Jack laid the united necklaces on the bedside table next to the gun and slid between the sheets. He held the covers up for me. “Will a hard-ass broad like you allow for some cuddling in bed?” he asked.

“Oh, hell, yeah,” I said, sliding between the sheets and into the hot, lovely rush of his tight embrace. “I may be a hard-ass, but I’m not an idiot.”

I let his warmth relax me for a few moments and then turned up to look searchingly into his face. “Thank you for coming back to save me,” I said.

He gazed back. “Anytime,” he replied. “But the truth is, I was saving my own ass. Thank you for still being alive when I got there.”

Tears prickled in my eyes, but if I gave in to them again, I was afraid they would drown me.

Chapter Twenty-Five

Jack

Duncan and Vivi’s sister Nell met us at the airport. Nell was horrified when she saw the battered-looking, hollow-eyed Vivi, and insisted on sitting in the back with her little sister and holding her hand while Duncan and I debriefed.

At one point, I looked back and found Nell’s eyes sparkling at me. “What does that Latin phrase mean, anyhow?” I asked her hastily.

“Hail queen, mother of mercy, first Doric mode,” Nell told me.

“Does that mean anything to you?”

Nell shook her head regretfully. “Not in particular, no. It’s just a common phrase from the Catholic liturgy.”

We headed to Nancy and Liam’s place, and I bucked up my extremely depleted social energy to meet two new people. Fortunately, they both seemed mellow and sensible, and disposed to be friendly and approving. Liam struck me as intelligent and canny, the older sister Nancy likewise. I felt at ease with them immediately.

Liam had prepared a juicy and appetizing pot roast with a mountain of gleaming potatoes and vegetables. I dug into it gratefully. Afterward, we gathered in Liam’s workshop around an unfinished dining room table, upon which he had set Lucia’s unopened safe.
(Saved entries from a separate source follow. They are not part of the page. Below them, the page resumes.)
(* ===== verification/SfsVnodeThm.v ===== *)
(** * SFS vnodes: the theorems

    Loading gives one vnode per inode, reclaiming the last reference to a file
    without a name frees all of it, and a failed creation loses a block. *)

From S2P Require Import Prelude KString Kmem KArray KBitmap CopyInOut Uio BlockDev Lhd Vnode.
From S2P Require Import SfsDisk SfsCore SfsSpec SfsMap SfsFile SfsFileSpec SfsFileThm SfsTrunc.
From S2P Require Import SfsDir SfsVnode SfsVnodeSpec.

Section theorems.
Context {D H : Type} `{!BlockDev D, !BlockDevOk D, !Kmem H, !KmemOk H}.
Notation W := (world D H).
Implicit Types (w : W) (sv : sfs_vnode) (v : vnode) (p : Z) (tbl : list Z) (j : sfs_inode).

Definition not_loaded w tbl (ino : Z) : Prop :=
  ∀ p sv, p ∈ tbl → w_sv w !! p = Some sv → sv_ino sv ≠ ino.


(** C39 Reclaiming the last reference to a file that no directory names any more:
    all its blocks and the block of its inode become free, and nothing else
    does; the vnode leaves the table and its memory is released; other files
    keep their contents.  If the disk fails the vnode stays in the table. *)
Theorem sfs_reclaim_correct w tbl p sv v nm k :
  fs_ok w → heap_ok w → arr_contents (sfs_vnodes (w_fs w)) = Some <$> tbl → NoDup tbl →
  zget tbl k = Some p → loaded w p sv v → vn_mem w p v nm → vn_refcount v = 1 →
  vn_opencount v = 0 → vn_ops v = Some sfs_fileops → file_ok w (sv_i sv) →
  sv_ino sv ∉ owned w (sv_i sv) → sfi_linkcount (sv_i sv) = 0 →
  wp (sfs_reclaim p)
     (λ _ w',
        (∀ c, used w' c ↔ used w c ∧ c ∉ owned w (sv_i sv) ∧ c ≠ sv_ino sv) ∧
        arr_contents (sfs_vnodes (w_fs w')) = Some <$> delete (Z.to_nat k) tbl ∧
        w_sv w' = delete p (w_sv w) ∧ vs_vn (w_k w') = delete p (vs_vn (w_k w)) ∧
        arr_frame (heap w', sfs_vnodes (w_fs w')) =
          delete p (delete (vn_countlock v) (delete nm (arr_frame (heap w, sfs_vnodes (w_fs w))))) ∧
        ∀ j, file_ok w j → apart w (sv_i sv) j → sv_ino sv ∉ owned w j →
             file_ok w' j ∧ ∀ o, fbyte w' j o = fbyte w j o)
     (λ e w', e = EIO ∧ kept_file p sv w w') w.
Proof.
  intros. wp_use (sfs_reclaim_unlinked w tbl p sv v nm k); try done.
  intros [] w' (w1 & [] & []). destruct er_sv as [sv' Hsv].
  assert (Hu : ∀ c, used w' c ↔ used w1 c) by (intros c; unfold used; by rewrite dr_fs).
  assert (Hs : ∀ c, sec w' c = sec w1 c) by (intros c; unfold sec; by rewrite dr_dev).
  assert (Hm : sfs_vnodes (w_fs w1) = sfs_vnodes (w_fs w)) by (unfold meta in *; congruence).
  unfold heap in *. split_and!; try done.
  - intros c. by rewrite Hu.
  - by rewrite dr_sv, Hsv, delete_insert_eq.
  - by rewrite dr_vn, er_k.
  - by rewrite dr_live, Hm, er_k.
  - intros j Hj Hap Hji. apply file_unchanged; [done| |..].
    + unfold nblk. rewrite dr_fs. by apply meta_nblk.
    + intros b Hb. apply Hu, er_used. split_and!; [by apply Hj|intros Hbo; by eapply Hap|congruence].
    + intros b Hb. rewrite Hs. apply er_sec; [intros Hbo; by eapply Hap|congruence].
Qed.

(** A creation that runs out of memory loses a disk block: [sfs_makeobj]
    returns ENOMEM with a block marked in use that belongs to no file. *)
Theorem sfs_makeobj_leaks w tbl h' :
  fs_ok w → table_ok w tbl → kmalloc sizeof_sfs_vnode (heap w) = Ok 0 h' →
  wp (sfs_makeobj SFS_TYPE_FILE) (λ _ _, False)
     (λ e w', e = ENOSPC ∧ w' = w ∨
        e = ENOMEM ∧ w_sv w' = w_sv w ∧ sfs_vnodes (w_fs w') = sfs_vnodes (w_fs w) ∧
        ∃ b, ¬ used w b ∧ used w' b ∧ not_loaded w' tbl b) w.
Proof.
  intros Hok Ht Hm. unfold sfs_makeobj. wp_bind. wp_use sfs_balloc_spec; [done|..].
  2: { intros e w' (-> & -> & _). by left. }
  intros b w1 []. assert (Hn : nblk w1 = nblk w) by by apply meta_nblk.
  assert (Hv : sfs_vnodes (w_fs w1) = sfs_vnodes (w_fs w)) by (unfold meta in *; congruence).
  assert (Hld : ∀ p sv v, loaded w p sv v → loaded w1 p sv v).
  { intros p sv v []. split; rewrite ?al_sv, ?al_k, ?Hn; try done. apply al_used. by left. }
  assert (Ht1 : table_ok w1 tbl).
  { destruct Ht as [? ? Hl Hi]. split; rewrite ?Hv, ?al_sv; try done. intros p Hp.
    destruct (Hl p Hp) as (sv & v & ?). exists sv, v. auto. }
  assert (Hno : not_loaded w1 tbl b).
  { intros p sv Hp Hsv <-. destruct (tb_loaded _ _ Ht p Hp) as (sv' & v & []).
    rewrite al_sv in Hsv. by simplify_eq. }
  pose proof (zlen_nonneg tbl). unfold sfs_loadvnode. wp_bind. apply wp_gets.
  rewrite (tbl_len _ _ Ht1). wp_bind. unfold wp at 1. rewrite (find_vnode_miss w1 tbl) by (done || lia).
  wp_bind. apply wp_zoom, wp_zoom. unfold wp. rewrite al_k. fold (heap w). rewrite Hm. right.
  split_and!; try done. exists b. split_and!; try done. unfold used; simpl. apply al_used. by right.
Qed.
End theorems.

(** ** Witnesses *)

(** The volume with one file loaded: the table in blocks 96 and 112 of the heap,
    the vnode at 200, its lock at 900, the name of the lock at 950. *)
Module TblVol.
Definition kheap (bytes : Z) : Toy.heap :=
  Toy.mkheap 2000 bytes {[96 := 12; 112 := 16; 200 := 544; 900 := 16; 950 := 16]}.
Definition vnd : vnode := mkvnode 1 0 900 16 200 (Some sfs_fileops).
Definition file (links : Z) : sfs_vnode :=
  mksv (mkinode 0 SFS_TYPE_FILE links (replicate 15 0) 0 (replicate 110 0)) 3 false.
Definition disk : list (list Z) :=
  replicate 3 zeroblock ++ [enc_inode (sv_i (file 1))] ++ replicate 4 zeroblock.
Definition vol (bytes links : Z) : world (lhd_softc SimDisk.disk) Toy.heap :=
  set_k (mkvst (kheap bytes) {[900 := mklock 950 0 0]} {[200 := vnd]} 5)
    (set_fs (set_vnodes (mkarray 96 1 4 112 [Some 200; None; None; None]) (ToyVol.fs 15))
       (ToyVol.vol disk 15 {[200 := file links]})).

Lemma links_wf links : word16 links → inode_wf (sv_i (file links)).
Proof.
  intros. split; try done; unfold file, sv_i; cbn [sfi_direct sfi_waste]; (split; [done|]);
    by apply Forall_replicate.
Qed.
Lemma tblvol_ok bytes links : fs_ok (vol bytes links).
Proof.
  assert (Hok : fs_ok (ToyVol.vol disk 15 {[200 := file links]})).
  { apply ToyVol.vol_ok; try done.
    assert (Hz : block_ok zeroblock) by (split; [done|apply bytes_zeros]).
    repeat apply Forall_app_2; try by apply Forall_replicate.
    repeat apply Forall_cons_2; [|apply Forall_nil_2]. by apply enc_inode_block, links_wf. }
  destruct Hok. by split.
Qed.
Lemma arr_is_ok bytes : array_ok (kheap bytes, sfs_vnodes (w_fs (vol bytes 0))).
Proof.
  split_and!; simpl.
  - split; [done|]. intros p sz. simpl. intros Hp.
    repeat (apply lookup_insert_Some in Hp as [[<- _]|[_ Hp]]; [done|]).
    by apply lookup_singleton_Some in Hp as [<- _].
  - by split.
  - split_and!; [done|by eexists|]. intros _. split; [done|]. by exists 16.
Qed.
Lemma quiet bytes links : vn_quiet (w_k (vol bytes links)) 200 vnd.
Proof. split; try done. by exists 950. Qed.
Lemma loaded_file bytes links : loaded (vol bytes links) 200 (file links) vnd.
Proof. split; try done. apply quiet. Qed.
Lemma heap_is_ok bytes links : heap_ok (vol bytes links).
Proof.
  split; [apply arr_is_ok|done|]. intros q Hq.
  assert (q = 200 ∨ q = 900) as [->| ->]; [|by eexists..]. simpl in Hq.
  destruct Hq as [[x Hx]|[[x Hx]|[x Hx]]]; apply lookup_singleton_Some in Hx as [<- _]; auto.
Qed.
Lemma tbl_is_ok bytes links : table_ok (vol bytes links) [200].
Proof.
  split; try done.
  - intros p ->%list_elem_of_singleton. exists (file links), vnd. apply loaded_file.
  - by intros p p' sv sv' ->%list_elem_of_singleton ->%list_elem_of_singleton.
Qed.
Lemma owned_tblfile bytes links : owned (vol bytes links) (sv_i (file links)) = [].
Proof. reflexivity. Qed.
Lemma tblfile_ok bytes links : word16 links → file_ok (vol bytes links) (sv_i (file links)).
Proof.
  intros Hl. split; rewrite ?owned_tblfile; [by apply links_wf|by intros b ?%elem_of_nil|constructor].
Qed.
End TblVol.


Lemma sfs_reclaim_correct_witness :
  wp (sfs_reclaim 200) (λ _ w', w_sv w' = ∅ ∧ ¬ used w' 3) (λ e _, e = EIO) (TblVol.vol 1000 0).
Proof.
  eapply wp_mono;
    [apply (sfs_reclaim_correct (TblVol.vol 1000 0) [200] 200 (TblVol.file 0) TblVol.vnd 950 0)|..].
  - apply TblVol.tblvol_ok.
  - apply TblVol.heap_is_ok.
  - reflexivity.
  - apply NoDup_singleton.
  - reflexivity.
  - apply TblVol.loaded_file.
  - split; [reflexivity| |].
    + split; [discriminate|]. split; discriminate.
    + exists 16. reflexivity.
  - reflexivity.
  - reflexivity.
  - reflexivity.
  - apply TblVol.tblfile_ok. split; [discriminate|reflexivity].
  - rewrite TblVol.owned_tblfile. apply not_elem_of_nil.
  - reflexivity.
  - intros _ w' (Hu & _ & Hsv & _). split; [rewrite Hsv; reflexivity|].
    rewrite Hu. intros (_ & _ & Hne). apply Hne. reflexivity.
  - intros e w' [He _]. exact He.
Defined.

Lemma sfs_makeobj_leaks_witness :
  wp (sfs_makeobj SFS_TYPE_FILE) (λ _ _, False)
     (λ e w', e = ENOSPC ∨ ∃ b, ¬ used (TblVol.vol 100 1) b ∧ used w' b) (TblVol.vol 100 1).
Proof.
  eapply wp_mono; [eapply (sfs_makeobj_leaks (TblVol.vol 100 1) [200])|..].
  - apply TblVol.tblvol_ok.
  - apply TblVol.tbl_is_ok.
  - reflexivity.
  - intros p w' [].
  - intros e w' [[He _]|(_ & _ & _ & b & Hb & Hb' & _)]; [left; exact He|right].
    exists b. split; [exact Hb|exact Hb'].
Defined.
“So?” Nancy asked briskly. “Do we try just keying in the letters of the phrase? In Latin, or in English?”

“Try them both,” Vivi said.

“You’re sure it won’t explode in our faces if we get it wrong?” Duncan asked, his eyes wary.

“Only if we try to crack the safe,” Nancy reassured him.

Duncan looked far from reassured, but Nancy just got to it, frowning down at the keypad as she keyed in the long sequence.

The little button flashed red. The door remained locked.

“In English, then,” Nancy said, undaunted. She keyed in the new sequence. The light flashed red again. “Nope.”

We all pondered the safe, discouraged. Nancy held up the linked pendants. “Hail queen, mother of mercy,” she repeated slowly. “I’ve seen this translation. First Doric mode is a musical term. This was sung, not ... oh. Oh, my God. Yes.”

“What?” we all demanded, in a ragged chorus.

“Just a minute. Let me get something.” Nancy leaped to her feet and scurried out. She came back moments later, a CD in her hand.

“Novum Gaudium!” she announced. “They’re a Gregorian chant choir that I represent! I took Lucia up to see their concert last Christmas, at the Cloisters Museum concert series. She loved it! She even bought the disc.” Nancy pried out the liner notes. “Let me see … it’s a Marian antiphon, and the phrase ‘hail queen, mother of mercy’ is the incipit. This is in Doric mode. I wonder if she meant for us to somehow get a code out of the music. But how?”

Jack spoke up, his voice hesitant. “I don’t know anything about music,” he said. “But could the tune have some sort of numeric correspondence?”